(Stored data entries)

Content starts

Lemma load_handlers_witness :
  validate_df short_frame
  = Raise (ValueError
             "Colunas obrigatórias ausentes: ['Frente de Negócio', 'N_produtos_total']")
  ∧ load_uploaded_df short_upload = Ok (PyFrame short_frame)
  ∧ use_uploaded_base short_upload sample_state
    = (Raised (ValueError
                 "Colunas obrigatórias ausentes: ['Frente de Negócio', 'N_produtos_total']"),
       sample_state).
Proof.
  assert (validate_df short_frame
          = Raise (ValueError
                     "Colunas obrigatórias ausentes: ['Frente de Negócio', 'N_produtos_total']"))
    as Hval by (vm_compute; reflexivity).
  assert (load_uploaded_df short_upload = Ok (PyFrame short_frame)) as Hload
    by (vm_compute; reflexivity).
  split_and!; [exact Hval | exact Hload |].
  exact (proj1 (load_handlers_keep_state_on_schema_error
                  module_globals sample_fs short_upload sample_state short_frame _ Hval)
           Hload).
Defined.

(** * Further properties *)

(** ** The derived columns *)

(** X1. On a frame whose product readings are within what [float64] holds
    exactly (2^53 in absolute value), the derived product total of a
    client is the largest product reading on its rows: it is attained on
    one of them and bounds them all, and it is missing exactly when every
    reading of the client is. *)
Theorem N_produtos_total_calc_is_max (df : list raw_row) (k : string) (r : derived_row) :
  (∀ r0 x, r0 ∈ df → N_produtos_total r0 = Some x → - 2 ^ 53 ≤ x ≤ 2 ^ 53) →
  r ∈ ensure_metrics df → cliente r = Some k →
  (∀ m, N_produtos_total_calc r = Some m ↔
        (∃ r0, r0 ∈ df ∧ empresa r0 = Some k ∧ N_produtos_total r0 = Some m)
        ∧ ∀ r0 x, r0 ∈ df → empresa r0 = Some k → N_produtos_total r0 = Some x → x ≤ m)
  ∧ (N_produtos_total_calc r = None ↔
     ∀ r0, r0 ∈ df → empresa r0 = Some k → N_produtos_total r0 = None).
Proof.
  intros _ (_ & _ & ->)%elem_of_ensure_metrics ->. simpl. split.
  - intros m. rewrite series_max_Some. split.
    + intros [(r0 & Hm & (Hr0 & Hk)%elem_of_group_rows)%list_elem_of_fmap Hmax].
      split; [eauto |]. intros r1 x Hr1 Hk1 Hx. apply Hmax.
      apply list_elem_of_fmap. exists r1. by rewrite elem_of_group_rows.
    + intros [(r0 & Hr0 & Hk & Hm) Hmax]. split.
      * apply list_elem_of_fmap. exists r0. by rewrite elem_of_group_rows.
      * intros x (r1 & Hx & (Hr1 & Hk1)%elem_of_group_rows)%list_elem_of_fmap. eauto.
  - rewrite series_max_None. split.
    + intros Hall r0 Hr0 Hk. apply Hall, list_elem_of_fmap.
      exists r0. by rewrite elem_of_group_rows.
    + intros Hall c (r0 & -> & (Hr0 & Hk)%elem_of_group_rows)%list_elem_of_fmap. auto.
Qed.

Lemma N_produtos_total_calc_witness :
  (∀ r0 x, r0 ∈ sample_rows → N_produtos_total r0 = Some x → - 2 ^ 53 ≤ x ≤ 2 ^ 53)
  ∧ acme_ops ∈ ensure_metrics sample_rows
  ∧ cliente acme_ops = Some "Acme"
  ∧ (N_produtos_total_calc acme_ops = None ↔
     ∀ r0, r0 ∈ sample_rows → empresa r0 = Some "Acme" → N_produtos_total r0 = None).
Proof.
  assert (∀ r0 x, r0 ∈ sample_rows → N_produtos_total r0 = Some x → - 2 ^ 53 ≤ x ≤ 2 ^ 53)
    as Hb.
  { intros r0 x Hr0. unfold sample_rows in Hr0.
    repeat (apply elem_of_cons in Hr0 as [-> | Hr0]; [intros [= <-]; lia |]).
    by apply elem_of_nil in Hr0. }
  assert (acme_ops ∈ ensure_metrics sample_rows) as H by (vm_compute; repeat constructor).
  split_and!; [exact Hb | exact H | reflexivity |].
  exact (proj2 (N_produtos_total_calc_is_max sample_rows "Acme" acme_ops Hb H eq_refl)).
Defined.

(** X2. The joins add the two columns and nothing else: the rows of the frame
    come back once each, in their order. *)
Theorem ensure_metrics_keeps_rows (df : list raw_row) :
  raw <$> ensure_metrics df = df ∧ length (ensure_metrics df) = length df.
Proof.
  assert (raw <$> ensure_metrics df = df) as Hraw.
  { rewrite ensure_metrics_eq, <- list_fmap_compose.
    rewrite <- (list_fmap_id df) at 2. by apply Forall_fmap_ext_1, Forall_forall. }
  split; [done |]. rewrite <- Hraw at 2. by rewrite length_fmap.
Qed.





(** X4. A row whose client cell is missing gets two missing derived cells. *)
Theorem missing_client_gets_missing_metrics (df : list raw_row) (r : derived_row) :
  r ∈ ensure_metrics df → cliente r = None →
  N_frentes_calc r = None ∧ N_produtos_total_calc r = None.
Proof. by intros (_ & -> & ->)%elem_of_ensure_metrics ->. Qed.

Lemma missing_client_witness :
  orphan ∈ ensure_metrics orphan_rows
  ∧ cliente orphan = None
  ∧ N_frentes_calc orphan = None ∧ N_produtos_total_calc orphan = None.
Proof.
  assert (orphan ∈ ensure_metrics orphan_rows) as H by (vm_compute; repeat constructor).
  split_and!; [exact H | reflexivity | ..];
    apply (missing_client_gets_missing_metrics orphan_rows orphan H eq_refl).
Defined.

Content ends

ACTIVITY: Throughout the data above, copy all lines where the word "apply" is found.

REPLY TO THE TASK:
      split; [eauto |]. intros r1 x Hr1 Hk1 Hx. apply Hmax.
      apply list_elem_of_fmap. exists r1. by rewrite elem_of_group_rows.
      * apply list_elem_of_fmap. exists r0. by rewrite elem_of_group_rows.
    + intros Hall r0 Hr0 Hk. apply Hall, list_elem_of_fmap.
    repeat (apply elem_of_cons in Hr0 as [-> | Hr0]; [intros [= <-]; lia |]).
    by apply elem_of_nil in Hr0. }
    rewrite <- (list_fmap_id df) at 2. by apply Forall_fmap_ext_1, Forall_forall. }
    apply (missing_client_gets_missing_metrics orphan_rows orphan H eq_refl).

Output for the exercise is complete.